Since the 1990s profitable Japanese companies have faced lower domestic growth opportunities; they have invested less, yet most have not increased their payout. This has resulted in a substantial deleveraging of their balance sheets. The popular term for this phenomenon is “corporate saving.” Corporate saving by Japanese companies is now at the highest level in history. Dividends and stock repurchases are two potential ways to resolve excessive corporate saving. Stock repurchases in particular offer a fast, flexible and very public method to solve the problem of excessive corporate savings. This research is an investigation of stock repurchases by Japanese companies from 2000 to 2009. Companies repurchase their stock to return excess cash to investors, resolve governance issues, adjust capital structure and send signals. This paper uses accounting and stock market information to explain this behavior.
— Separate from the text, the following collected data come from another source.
(* ===== verification/ServerSpec.v ===== *)
(** What the server promises: which requests reach a handler and as whom, that
    every other is refused without a handler running, and what every response
    carries and every request leaves in the metrics. *)
From S2P Require Import Prelude GoLists GoBase Float64 Utf8 Webhook BillingDB Billing Json Accounts Http RateLimiter ObsMetrics UserAuth UserAuthSpec Server.
Local Open Scope Z_scope.

(** * Routes *)

Lemma first_match_in path l e values : first_match path l = Some (e, values) -> exists p, (p, e) ∈ l.
Proof.
  induction l as [|r l IH]; [done|]. cbn [first_match]. destruct (match_route path r) as [m|] eqn:Hm.
  - intros [= ->]. unfold match_route in Hm. destruct (match_segments _ _); [|done]. simpl in Hm. simplify_eq.
    destruct r as [p e]. exists p. left.
  - intros Hl. destruct (IH Hl) as [p Hp]. exists p. by right.
Qed.

Lemma elem_of_when b l x : x ∈ when b l -> b = true /\ x ∈ l.
Proof. unfold when. destruct b; [done|]. by intros ?%not_elem_of_nil. Qed.

(** No protected endpoint but those of the billing is registered without an
    authenticator. *)
Lemma protected_routes c p e :
  (p, e) ∈ routes (sc_Routes c) -> protection_of e <> Public -> e ∉ [ECheckout; EPortal] ->
  has_authenticator c = true.
Proof.
  unfold routes, has_authenticator. intros Hin Hp Hb. apply elem_of_app in Hin as [Hin|Hin].
  - exfalso. apply Hp. unfold market_routes in Hin. apply list_elem_of_In in Hin. simpl in Hin.
    by repeat (destruct Hin as [[= <- <-]|Hin]; [done|]).
  - destruct (sc_Routes c) as [a|]; [|by apply not_elem_of_nil in Hin]. unfold account_routes in Hin.
    repeat (apply elem_of_app in Hin as [Hin|Hin]); apply elem_of_when in Hin as [Hw Hin];
      rewrite ?andb_true_iff in Hw; try (by destruct_and? Hw); exfalso; apply list_elem_of_In in Hin; simpl in Hin.
    + destruct Hin as [[= <- <-]|[]]. by apply Hp.
    + repeat (destruct Hin as [[= <- <-]|Hin]; [first [by apply Hp|apply Hb; set_solver]|]). done.
Qed.

Lemma billing_endpoint e : e ∈ [ECheckout; EPortal] -> wrapper_method e = None /\ protection_of e = Scoped.
Proof. intros Hb. repeat (apply elem_of_cons in Hb as [-> |Hb]; [done|]). by apply not_elem_of_nil in Hb. Qed.

(** How a path is protected, by its area. *)
Definition protection_by_path (path : string) : protection :=
  match Split path "/" !! 3%nat with
  | Some area =>
      if bool_decide (area ∈ ["me"; "admin"; "billing"]) then Scoped
      else if bool_decide (area = "black-market") then Entitled "black_market.analytics"
      else Public
  | None => Public
  end.

(** A path has the words of its pattern. *)
Lemma match_segments_lookup pattern : forall path values n x,
  match_segments pattern path = Some values -> pattern !! n = Some x -> wildcard x = None -> path !! n = Some x.
Proof.
  induction pattern as [|p pattern IH]; intros path values n x; [done|]. destruct path as [|s path]; [done|].
  cbn [match_segments]. destruct n as [|n]; cbn [lookup list_lookup].
  - intros Hm [= ->] Hw. rewrite Hw in Hm. case_bool_decide; [by subst|done].
  - intros Hm Hp Hw. destruct (wildcard p) as [name|].
    + destruct (is_empty s); [done|]. destruct (match_segments pattern path) as [v|] eqn:E; [|done]. by eapply IH.
    + case_bool_decide; [by eapply IH|done].
Qed.

Lemma match_segments_length pattern : forall path values,
  match_segments pattern path = Some values -> length pattern = length path.
Proof.
  induction pattern as [|p pattern IH]; intros [|s path] values; try done. cbn [match_segments length].
  destruct (wildcard p) as [name|].
  - destruct (is_empty s); [done|]. destruct (match_segments pattern path) as [v|] eqn:E; [|done]. intros _. f_equal.
    by eapply IH.
  - case_bool_decide; [|done]. intros Hm. f_equal. by eapply IH.
Qed.

Definition every_route : list (string * endpoint) :=
  routes (Some {| ar_Handler := true; ar_AdminHandler := true; ar_Service := true; ar_BillingHandler := true;
    ar_PlayerProfileHandler := true; ar_EconomicProfileHandler := true; ar_BlackMarketHandler := true;
    ar_SavedDataHandler := true; ar_Authenticator := true |}).

#[global] Instance protection_eq_dec : EqDecision protection.
Proof. solve_decision. Defined.

Definition route_protected (r : string * endpoint) : bool :=
  match Split r.1 "/" !! 3%nat with Some area => bool_decide (wildcard area = None) | None => true end
  && bool_decide (protection_of r.2 = protection_by_path r.1).

Lemma every_route_protected : forallb route_protected every_route = true.
Proof. vm_compute. reflexivity. Qed.

Lemma routes_every a r : r ∈ routes a -> r ∈ every_route.
Proof.
  unfold every_route, routes. intros Hin. apply elem_of_app in Hin as [Hin|Hin]; apply elem_of_app; [by left|right].
  destruct a as [a|]; [|by apply not_elem_of_nil in Hin]. unfold account_routes in *.
  repeat (apply elem_of_app in Hin as [Hin|Hin]; [apply elem_of_app; left|apply elem_of_app; right]);
    apply elem_of_when in Hin as [Hw Hin]; try exact Hin.
  apply elem_of_app in Hin as [Hin|Hin]; apply elem_of_app; [by left|right].
  by apply elem_of_when in Hin as [_ Hin].
Qed.
(** What billing in production asks for besides. *)
Definition validate_billing_urls `{Urls} (c : BillingConfig) (appEnv : string) : result config_error unit :=
  let! apiURL := absolute_url "LEMONSQUEEZY_API_BASE_URL" (bc_APIBaseURL c) in
  let! redirect := absolute_url "BILLING_CHECKOUT_REDIRECT_URL" (bc_CheckoutRedirectURL c) in
  let production := EqualFold (TrimSpace appEnv) "production" in
  fail_if production && (negb (bool_decide (url_Scheme apiURL = "https")) || negb (bool_decide (url_Scheme redirect = "https")))
    with EnvProduction "BILLING_URLS" else
  fail_if production && bc_TestMode c with EnvProduction "BILLING_TEST_MODE" else
  fail_if production && negb (bool_decide (bc_APIBaseURL c = defaultLemonSqueezyAPIBaseURL))
    with EnvProduction "LEMONSQUEEZY_API_BASE_URL" else
  fail_if production && (str_len (bc_WebhookSecret c) <? 32) with EnvProduction "LEMONSQUEEZY_WEBHOOK_SECRET" else
  Ok tt.

Definition LoadBilling `{Urls} (fs : files) (env : environ) (appEnv : string) : result config_error BillingConfig :=
  let! cfg := read_billing fs env appEnv in
  if negb (bc_Enabled cfg) then Ok cfg
  else
    fail_if negb (bool_decide (bc_Provider cfg = "lemonsqueezy")) with EnvInvalid "BILLING_PROVIDER" else
    fail_if is_empty (bc_APIKey cfg) with EnvRequired "LEMONSQUEEZY_API_KEY" else
    fail_if is_empty (bc_WebhookSecret cfg) with EnvRequired "LEMONSQUEEZY_WEBHOOK_SECRET" else
    let! _ := positiveNumericIdentifier "LEMONSQUEEZY_STORE_ID" (bc_StoreID cfg) in
    let! _ := positiveNumericIdentifier "LEMONSQUEEZY_PRO_VARIANT_ID" (bc_VariantID cfg) in
    let! _ := validate_bounds cfg in
    let! _ := validate_billing_urls cfg appEnv in
    Ok cfg.
End config.
(* ===== verification/ConfigSpec.v ===== *)
(** What an accepted configuration promises to the parts that are built from it.
    First, tokens without spaces: what the configuration checks rune by rune is what
    the header of a request is split by, byte by byte. *)
From S2P Require Import Prelude GoLists GoBase Float64 Strconv IngestAuth Webhook BillingDB Utf8 Json Billing BillingQueue BillingQueueSpec Accounts Http IngestHandler RateLimiter UserAuth ObsMetrics Server PlayerProfile BillingHandler Config Startup.
Local Open Scope Z_scope.

(** The rest of a rune follows continuation bytes. *)
Lemma decode_rune_rest a s r ok rest :
  decode_rune a s = (r, ok, rest) -> exists mid, s = mid +:+ rest /\ str_all continuation mid = true.
Proof.
  unfold decode_rune. intros Hd.
  assert (exists mid, s = mid +:+ s /\ str_all continuation mid = true) as H0 by by exists EmptyString.
  destruct (in_range 0 127 a); [by simplify_eq|].
  destruct (second_range a) as [[[lo hi] more]|] eqn:Hr; [|by simplify_eq].
  destruct (second_range_high _ _ _ _ Hr) as (_ & Hlo & Hhi & _).
  destruct s as [|b s1]; [by simplify_eq|].
  destruct (in_range lo hi b) eqn:Hb; simpl in Hd; [|by simplify_eq].
  pose proof (in_range_continuation _ _ _ Hlo Hhi Hb) as Hb'.
  destruct more as [|[|more]].
  - injection Hd as <- <- <-. exists (String b EmptyString). split; [reflexivity|]. simpl. by rewrite Hb'.
  - destruct s1 as [|c s2]; [by simplify_eq|]. destruct (continuation c) eqn:Hc; [|by simplify_eq].
    injection Hd as <- <- <-. exists (String b (String c EmptyString)). split; [reflexivity|]. simpl. by rewrite Hb', Hc.
  - destruct s1 as [|c [|d s3]]; try by simplify_eq.
    destruct (continuation c) eqn:Hc, (continuation d) eqn:Hdd; simpl in Hd; try by simplify_eq.
    injection Hd as <- <- <-. exists (String b (String c (String d EmptyString))).
    split; [reflexivity|]. simpl. by rewrite Hb', Hc, Hdd.
Qed.

(** Two ways to cut a string. *)
Lemma app_cut a t y p : a +:+ t = y +:+ p -> (exists x, y = a +:+ x /\ t = x +:+ p) \/ (exists z, a = y +:+ z /\ p = z +:+ t /\ z <> EmptyString).
Proof.
  revert y. induction a as [|c a IH]; intros y Hs.
  - left. by exists y.
  - destruct y as [|d y].
    + right. exists (String c a). split_and!; [done|symmetry; exact Hs|done].
    + rewrite !append_cons in Hs. injection Hs as -> Hs. apply IH in Hs as [(x & -> & ->)|(z & -> & -> & Hz)].
      * left. by exists x.
      * right. by exists z.
Qed.

(** A byte that does not continue a rune starts one. *)
Lemma runes_boundary n t x a u :
  (String.length t <= n)%nat -> t = x +:+ String a u -> continuation a = false ->
  (decode_rune a u).1.1 ∈ runes_fuel n t.
Proof.
  revert t x. induction n as [|n IH]; intros t x Hn -> Ha.
  - rewrite string_app_length in Hn. simpl in Hn. lia.
  - destruct x as [|b x].
    + change (EmptyString +:+ String a u) with (String a u). simpl. destruct (decode_rune a u) as [[r ok] rest]. left.
    + rewrite append_cons in *. simpl. destruct (decode_rune b (x +:+ String a u)) as [[r ok] rest] eqn:Hd.
      apply decode_rune_rest in Hd as (mid & Hs & Hmid). right.
      symmetry in Hs. apply app_cut in Hs as [(y & -> & ->)|(z & -> & Hz & Hne)].
      * apply (IH _ y); [|done..]. simpl in Hn. rewrite !string_app_length in *. lia.
      * exfalso. destruct z as [|c z]; [done|]. rewrite append_cons in Hz. injection Hz as -> _.
        rewrite str_all_app in Hmid. simpl in Hmid. rewrite Ha in Hmid. by destruct (str_all continuation x).
Qed.

(** * Spaces *)

Definition space_runes : list Z :=
  [9; 10; 11; 12; 13; 32; 133; 160; 5760; 8192; 8193; 8194; 8195; 8196; 8197; 8198; 8199; 8200; 8201; 8202; 8232; 8233;
   8239; 8287; 12288].

Lemma space_encodings_runes : space_encodings = map encode_rune space_runes.
Proof. vm_compute. reflexivity. Qed.

Lemma space_rune_scalar r : r ∈ space_runes -> scalar r /\ IsSpace r = true.
Proof.
  intros Hr. assert (forallb (fun r => (0 <=? r) && (r <=? 1114111) && negb (is_surrogate r) && IsSpace r) space_runes = true)
    as Hall by (vm_compute; reflexivity).
  rewrite forallb_forall in Hall. apply list_elem_of_In, Hall in Hr. bool_facts. by split; [split|].
Qed.

(** A string that starts with a space starts with the rune of one. *)
Lemma strip_first_space s v :
  strip_first space_encodings s = Some v ->
  exists a u, s = String a u /\ continuation a = false /\ IsSpace (decode_rune a u).1.1 = true.
Proof.
  intros (p & Hp & ->)%strip_first_app.
  assert (forallb (fun p => match p with String a _ => negb (continuation a) | EmptyString => false end) space_encodings = true)
    as Hhead by (vm_compute; reflexivity).
  rewrite forallb_forall in Hhead. pose proof (Hhead p (proj1 (list_elem_of_In _ _) Hp)) as Ha.
  rewrite space_encodings_runes in Hp. apply list_elem_of_fmap in Hp as (r & -> & Hr).
  apply space_rune_scalar in Hr as [Hsc Hsp]. destruct (decode_encode r Hsc) as (a & t & He & Hd). rewrite He in *.
  exists a, (t +:+ v). rewrite append_cons, Hd. bool_facts. by split_and!.
Qed.
(* ===== verification/Readiness.v ===== *)
(** Health and readiness: [internal/observability/readiness.go] and [database.go],
    [internal/handlers/health_handler.go] and [cmd/healthcheck/main.go].  The pool and
    the clock are arguments. *)
From S2P Require Import Prelude GoLists GoBase Float64 Http ObsMetrics.
Local Open Scope Z_scope.

(** * The monitor of the pool *)

Record DatabasePoolStats := {
  MaxConnections : Z;
  TotalConnections : Z;
  AcquiredConnections : Z;
  IdleConnections : Z;
  ConstructingConnections : Z;
  AcquireCount : Z;
  EmptyAcquireCount : Z;
  CanceledAcquireCount : Z;
  NewConnectionsCount : Z;
  AcquireDuration : duration;
}.

Inductive pool_error := AcquireError | PingError.

Record DatabaseSnapshot := {
  ds_Healthy : bool;
  ds_AcquisitionLatency : duration;
  ds_PingLatency : duration;
  ds_Pool : DatabasePoolStats;
  ds_Err : option pool_error;
}.

(** What asking the pool for a connection, and the connection for an answer, brings,
    and how long each takes. *)
Record pool_probe := {
  pp_acquired : bool;
  pp_acquire_time : duration;
  pp_answered : bool;
  pp_ping_time : duration;
}.

Definition pool_result (p : pool_probe) : option pool_error :=
  if negb (pp_acquired p) then Some AcquireError
  else if negb (pp_answered p) then Some PingError else None.

(** [PgxDatabaseMonitor.Snapshot] *)
Definition monitor_Snapshot (p : pool_probe) (stats : DatabasePoolStats) : DatabaseSnapshot :=
  let err := pool_result p in
  {| ds_Healthy := bool_decide (err = None);
     ds_AcquisitionLatency := pp_acquire_time p;
     ds_PingLatency := if pp_acquired p then pp_ping_time p else 0;
     ds_Pool := stats;
     ds_Err := err |}.

(** * The schema *)

(** The relations that exist, and the rows of [app_schema_state] with [singleton],
    of which there is at most one. *)
Record Schema := {
  sc_relations : gset string;
  sc_version : option Z;
}.

Definition ExpectedSchemaVersion : Z := 18.

Definition requiredReadinessRelations : list string :=
  ["public.account_admin_audit_events"; "public.app_admins"; "public.app_schema_state"; "public.albion_player_events";
   "public.albion_player_profiles"; "public.app_users"; "public.billing_notification_outbox"; "public.billing_orders";
   "public.billing_webhook_events"; "public.plan_entitlements"; "public.plans"; "public.player_economic_profiles";
   "public.saved_calculations"; "public.saved_presets"; "public.subscriptions"; "public.user_entitlement_overrides";
   "public.current_market_prices"; "public.market_history_buckets"; "public.market_history_ingest_raw";
   "public.market_history_ingest_requests"; "public.market_ingest_raw"; "public.market_ingest_requests"].

Inductive schema_error :=
  | SchemaQueryFailed
  | NoSchemaVersion
  | RelationsMissing (names : gset string)
  | SchemaTooOld (version : Z).

(** [checkSchema], with the two comparisons its caller makes of its result.  The two
    flags say whether the queries fail.  The missing relations are a set: only the
    text of the error has them in an order. *)
Definition checkSchema (fails1 fails2 : bool) (s : Schema) : result schema_error (gset string * Z) :=
  fail_if fails1 with SchemaQueryFailed else
  let missing := list_to_set (List.filter (fun r => negb (bool_decide (r ∈ sc_relations s))) requiredReadinessRelations) in
  if negb (bool_decide (missing = ∅)) then Ok (missing, 0)
  else
    fail_if fails2 with SchemaQueryFailed else
    let! version := of_option NoSchemaVersion (sc_version s) in
    Ok (∅, version).

Definition schema_problem (r : result schema_error (gset string * Z)) : option schema_error :=
  match r with
  | Err e => Some e
  | Ok (missing, version) =>
      if negb (bool_decide (missing = ∅)) then Some (RelationsMissing missing)
      else if version <? ExpectedSchemaVersion then Some (SchemaTooOld version)
      else None
  end.

(** * The counters *)

Definition ReadinessComponentPool : string := "database_pool".
Definition ReadinessComponentDatabase : string := "database".
Definition ReadinessComponentSchema : string := "schema".

Record ReadinessSnapshot := {
  rs_Ready : bool;
  rs_FailedComponent : string;
  rs_Duration : duration;
  rs_CheckedAt : time;
}.

Record ReadinessMetrics := {
  rm_ready : bool;
  rm_checks : gmap string Z;
  rm_failures : gmap string Z;
  rm_durations : durationHistogram;
  rm_lastSuccessAt : option time;
  rm_lastFailureAt : option time;
}.

Definition NewReadinessMetrics : ReadinessMetrics :=
  {| rm_ready := false; rm_checks := ∅; rm_failures := ∅; rm_durations := zero_histogram;
     rm_lastSuccessAt := None; rm_lastFailureAt := None |}.

Definition normalizeReadinessComponent (component : string) : string :=
  if bool_decide (component ∈ [ReadinessComponentPool; ReadinessComponentDatabase; ReadinessComponentSchema])
  then component else "unknown".

Definition observe_readiness (s : ReadinessSnapshot) (m : ReadinessMetrics) : ReadinessMetrics :=
  let ready := rs_Ready s in
  {| rm_ready := ready;
     rm_checks := bump (if ready then "success" else "error") (rm_checks m);
     rm_failures := if ready then rm_failures m else bump (normalizeReadinessComponent (rs_FailedComponent s)) (rm_failures m);
     rm_durations := observe (rm_durations m) (rs_Duration s);
     rm_lastSuccessAt := if ready then Some (rs_CheckedAt s) else rm_lastSuccessAt m;
     rm_lastFailureAt := if ready then rm_lastFailureAt m else Some (rs_CheckedAt s) |}.

(** * The check *)

(** What a check meets. *)
Record readiness_probe := {
  rp_started : time;
  rp_pool : pool_probe;
  rp_schema : Schema;
  rp_fails1 : bool;
  rp_fails2 : bool;
  rp_schema_time : duration;
  rp_total_time : duration;
}.

(** The counters a check reports to. *)
Record Monitoring := { mo_database : DatabaseMetrics; mo_readiness : ReadinessMetrics }.

Section readiness.
Context `{Unicode}.

Definition observe_database (operation : string) (d : duration) (failed : bool) (m : Monitoring) : Monitoring :=
  {| mo_database := Observe operation d failed (mo_database m); mo_readiness := mo_readiness m |}.

(** The deferred report. *)
Definition conclude (p : readiness_probe) (failed : option string) (m : Monitoring) : ReadinessSnapshot * Monitoring :=
  let s := {| rs_Ready := bool_decide (failed = None); rs_FailedComponent := default EmptyString failed;
              rs_Duration := rp_total_time p; rs_CheckedAt := rp_started p |} in
  (s, {| mo_database := mo_database m; mo_readiness := observe_readiness s (mo_readiness m) |}).

(** [PgxReadinessChecker.Check] *)
Definition Check (p : readiness_probe) (m : Monitoring) : ReadinessSnapshot * Monitoring :=
  let pool := rp_pool p in
  let m := observe_database "readiness_acquire" (pp_acquire_time pool) (negb (pp_acquired pool)) m in
  if negb (pp_acquired pool) then conclude p (Some ReadinessComponentPool) m
  else
    let m := observe_database "readiness_ping" (pp_ping_time pool) (negb (pp_answered pool)) m in
    if negb (pp_answered pool) then conclude p (Some ReadinessComponentDatabase) m
    else
      let problem := schema_problem (checkSchema (rp_fails1 p) (rp_fails2 p) (rp_schema p)) in
      let m := observe_database "readiness_schema" (rp_schema_time p) (bool_decide (is_Some problem)) m in
      if bool_decide (is_Some problem) then conclude p (Some ReadinessComponentSchema) m
      else conclude p None m.
End readiness.

(** * The endpoints *)

Inductive health_body := HealthOK | HealthError (message : string) | HealthUnavailable.

Definition health_reply (status : Z) (headers : list (string * string)) (body : health_body) : Response health_body :=
  {| rs_Status := status; rs_Headers := no_store :: headers ++ [json_type]; rs_Body := body |}.

Definition health_not_allowed : Response health_body :=
  health_reply StatusMethodNotAllowed [("Allow", "GET")] (HealthError "method not allowed").

Definition Healthz (r : HttpRequest) : Response health_body :=
  if negb (bool_decide (hr_Method r = "GET")) then health_not_allowed else health_reply StatusOK [] HealthOK.

(** The check of the pool runs under a timeout, which is part of what it meets. *)
Definition Readyz `{Unicode} (p : readiness_probe) (r : HttpRequest) (m : Monitoring) : Response health_body * Monitoring :=
  if negb (bool_decide (hr_Method r = "GET")) then (health_not_allowed, m)
  else
    let '(s, m) := Check p m in
    (if rs_Ready s then health_reply StatusOK [] HealthOK
     else health_reply StatusServiceUnavailable [] HealthUnavailable, m).

(** [checkHealth] of the probe of the container: whether the answer to its request, if
    there is one, is healthy. *)
Definition checkHealth (answer : option Z) : bool :=
  match answer with Some status => status =? StatusOK | None => false end.
(** C19. The migrations make a database ready, and nothing less does.  Whatever else is
    in the directory and in whatever order it is read, the migrations are applied in the
    order of their numbers, and what a run leaves is the effect of the first of them, in
    whatever state it starts: all of them, and then a schema the readiness check accepts,
    when it succeeds; when it fails, those before the file it stops at - one that cannot
    be read, that the database refuses, or in which the connection is lost - or up to a
    file whose effect is there although the tool was not told, after a lost commit or,
    for a file with a commit of its own, a lost execution.  Relations are never lost.  A
    run in which all files can be read, nothing fails and the database refuses none of
    their statements for its rows or columns succeeds from every state: in this order
    every table a file needs has been created.  From an empty database, a run that does
    not succeed leaves a schema the check refuses - unless the last file is there and
    only the answer was lost - so that a server is not ready before the migrations are
    complete. *)
Theorem migrations_gate_readiness `{Unicode} refused readable fs env url entries faults s :
  databaseURLFromEnvironment fs env = Ok url ->
  map de_Name (List.filter (fun e => negb (de_IsDir e || negb (bool_decide (Ext (de_Name e) = ".sql")))) entries) ≡ₚ map fst migrations ->
  let exec := exec_schema refused in
  let read := reading readable in
  let '(r, s') := run exec commits_itself read fs env true true (Some entries) faults s in
  (exists n, s' = schema_after (take n migration_order) s /\
     match r with
     | Ok count => count = 18 /\ n = 18%nat /\ schema_good s'
     | Err e => (exists f, migration_order !! n = Some f /\ stops exec read faults f s' e) \/
                (exists f m, n = S m /\ migration_order !! m = Some f /\ unacknowledged commits_itself read faults f e)
     end) /\
  sc_relations s ⊆ sc_relations s' /\
  ((forall f, readable f = true) -> (forall f, faults f = None) -> (forall f s, refused f s = false) -> r = Ok 18) /\
  (s = no_schema -> schema_good s' ->
     r = Ok 18 \/ exists e, r = Err e /\ unacknowledged commits_itself read faults last_migration e).
Proof.
  intros Hurl Hlist%listed exec read. unfold run. rewrite Hurl. cbn [negb]. rewrite Hlist.
  destruct (applyMigrations exec commits_itself read faults migration_order s) as [r s'] eqn:E.
  apply applyMigrations_prefix in E as (n & Hn%schema_effects & Hcase).
  change (length migration_order) with 18%nat in *. split_and!.
  - exists n. split; [done|]. destruct r as [[]|e]; [|done]. split_and!; [done|done|]. subst n s'. apply (all_migrations_good s).
  - subst s'. intros x Hx. apply schema_after_relations. by left.
  - intros Hread Hno Hacc. destruct r as [[]|e]; [done|]. exfalso.
    assert (forall f, read f = Some f) as Hr by (intros f; unfold read, reading; by rewrite Hread).
    destruct Hcase as [(f & Hf & [Hx|Hx|content Hx He|executed Hx|Hx])|(f & m & _ & _ & [content Hx _ Hy|content executed Hx _ Hy])];
      rewrite ?Hno, ?Hr in *; try done.
    injection Hx as <-. subst s'. apply refused_for_cause in He; [|done]. by rewrite Hacc in He.
  - intros -> Hg. destruct r as [|e]; [by left|]. right. exists e. split; [done|]. destruct (decide (n < 18)%nat) as [Hlt|Hge].
    { subst s'. by destruct (fewer_migrations_not_good n Hlt). }
    destruct Hcase as [(f & Hf & _)|(f & m & -> & Hf & Hu)].
    { apply lookup_lt_Some in Hf. simpl in Hf. lia. }
    pose proof (lookup_lt_Some _ _ _ Hf) as Hm. simpl in Hm. replace m with 17%nat in Hf by lia. by injection Hf as <-.
Qed.
Definition history_export (m : History.HistoryIngestMetrics) : ingestExportSnapshot :=
  {| ix_requestsTotal := History.requestsTotal m; ix_inFlight := History.inFlight m; ix_succeededTotal := History.succeededTotal m;
     ix_duplicatesTotal := History.duplicatesTotal m; ix_errorsTotal := History.errorsTotal m;
     ix_receivedEntriesTotal := History.receivedEntriesTotal m; ix_acceptedEntriesTotal := History.acceptedEntriesTotal m;
     ix_storedEntriesTotal := History.acceptedEntriesTotal m; ix_rejectedEntriesTotal := History.rejectedEntriesTotal m;
     ix_duplicateEntriesTotal := History.duplicateEntriesTotal m; ix_rowsTouchedTotal := History.historyRowsTouchedTotal m;
     ix_durationTotal := History.durationTotal m; ix_lastRequestAt := History.lastRequestAt m;
     ix_lastSuccessAt := History.lastSuccessAt m; ix_lastErrorAt := History.lastErrorAt m |}.

Definition writeHistoryIngest (stream : string) (m : History.HistoryIngestMetrics) : list line :=
  let count name n := writeMetric (api name) {["stream" := stream]} (of_Z n) in
  writeIngestCommon stream (history_export m)
  ++ count "ingest_buckets_received_total" (History.receivedBucketsTotal m)
  ++ count "ingest_accepted_buckets_total" (History.acceptedBucketsTotal m)
  ++ count "ingest_buckets_stored_total" (History.storedBucketsTotal m)
  ++ count "ingest_buckets_rejected_total" (History.rejectedBucketsTotal m)
  ++ count "ingest_buckets_duplicate_total" (History.duplicateBucketsTotal m).
Lemma block_export x e m : exists names, block names (export x e m).1.
Proof.
  unfold export. destruct (Check _ _) as [s monitoring]. cbn [fst]. rewrite app_assoc, app_assoc, app_assoc, app_assoc, app_assoc.
  eexists. apply (block_disjoint (process_names ++ http_names ++ readiness_names ++ database_names ++ common_names) (common_names ++ bucket_names)).
  - rewrite <- !app_assoc. apply block_app; [apply block_process| |vm_compute; reflexivity].
    apply block_app; [apply block_http| |vm_compute; reflexivity]. apply block_app; [apply block_readiness| |vm_compute; reflexivity].
    apply block_app; [apply block_database| |vm_compute; reflexivity].
    apply (block_app [] common_names); [apply block_descriptions|apply block_common|reflexivity].
  - apply block_history.
  - intros s0 Hs Hh. rewrite !series_app in Hs. apply elem_of_app in Hs as [Hs|Hs].
    + assert (s0.1 ∈ process_names ++ http_names ++ readiness_names ++ database_names) as Hn.
      { rewrite !elem_of_app in Hs. rewrite !elem_of_app. destruct Hs as [[[[Hs|Hs]|Hs]|Hs]|Hs].
        - left. by apply (bl_names _ _ (block_process x e)).
        - right; left. by apply (bl_names _ _ (block_http (am_http m))).
        - right; right; left. by apply (bl_names _ _ (block_readiness (mo_readiness monitoring))).
        - right; right; right. exact (bl_names _ _ (block_database _ _) _ Hs).
        - by apply (bl_names _ _ block_descriptions), elem_of_nil in Hs. }
      apply (bl_names _ _ (proj1 (block_history "history" (am_history m)))) in Hh.
      assert (forallb (fun n => negb (bool_decide (n ∈ common_names ++ bucket_names)))
                (process_names ++ http_names ++ readiness_names ++ database_names) = true) as Hall by (vm_compute; reflexivity).
      rewrite forallb_forall in Hall. apply list_elem_of_In, Hall, negb_true_iff, bool_decide_eq_false_1 in Hn. exact (Hn Hh).
    + assert ("prices" <> "history") as Hne by discriminate.
      exact (streamed_disjoint _ _ _ _ _ (proj2 (block_common "prices" _)) (proj2 (block_history "history" _)) Hne Hs Hh).
Qed.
Contrary to recent research on American firms, we find that replacement of dividends does not appear to explain stock repurchase behavior in Japan. We find evidence that repurchase behavior in Japan is linked to excessive corporate savings. However, repurchases are also closely linked to the ownership structure of the firm. Firms whose dominant owners are other members of the firm's industrial group are less likely to repurchase. Bank ownership has mixed implications for repurchases. Firms having foreign and individual ownership are more likely to repurchase stock. Foreign and individual ownership appears to improve governance and thus may be a partial solution to excessive corporate savings.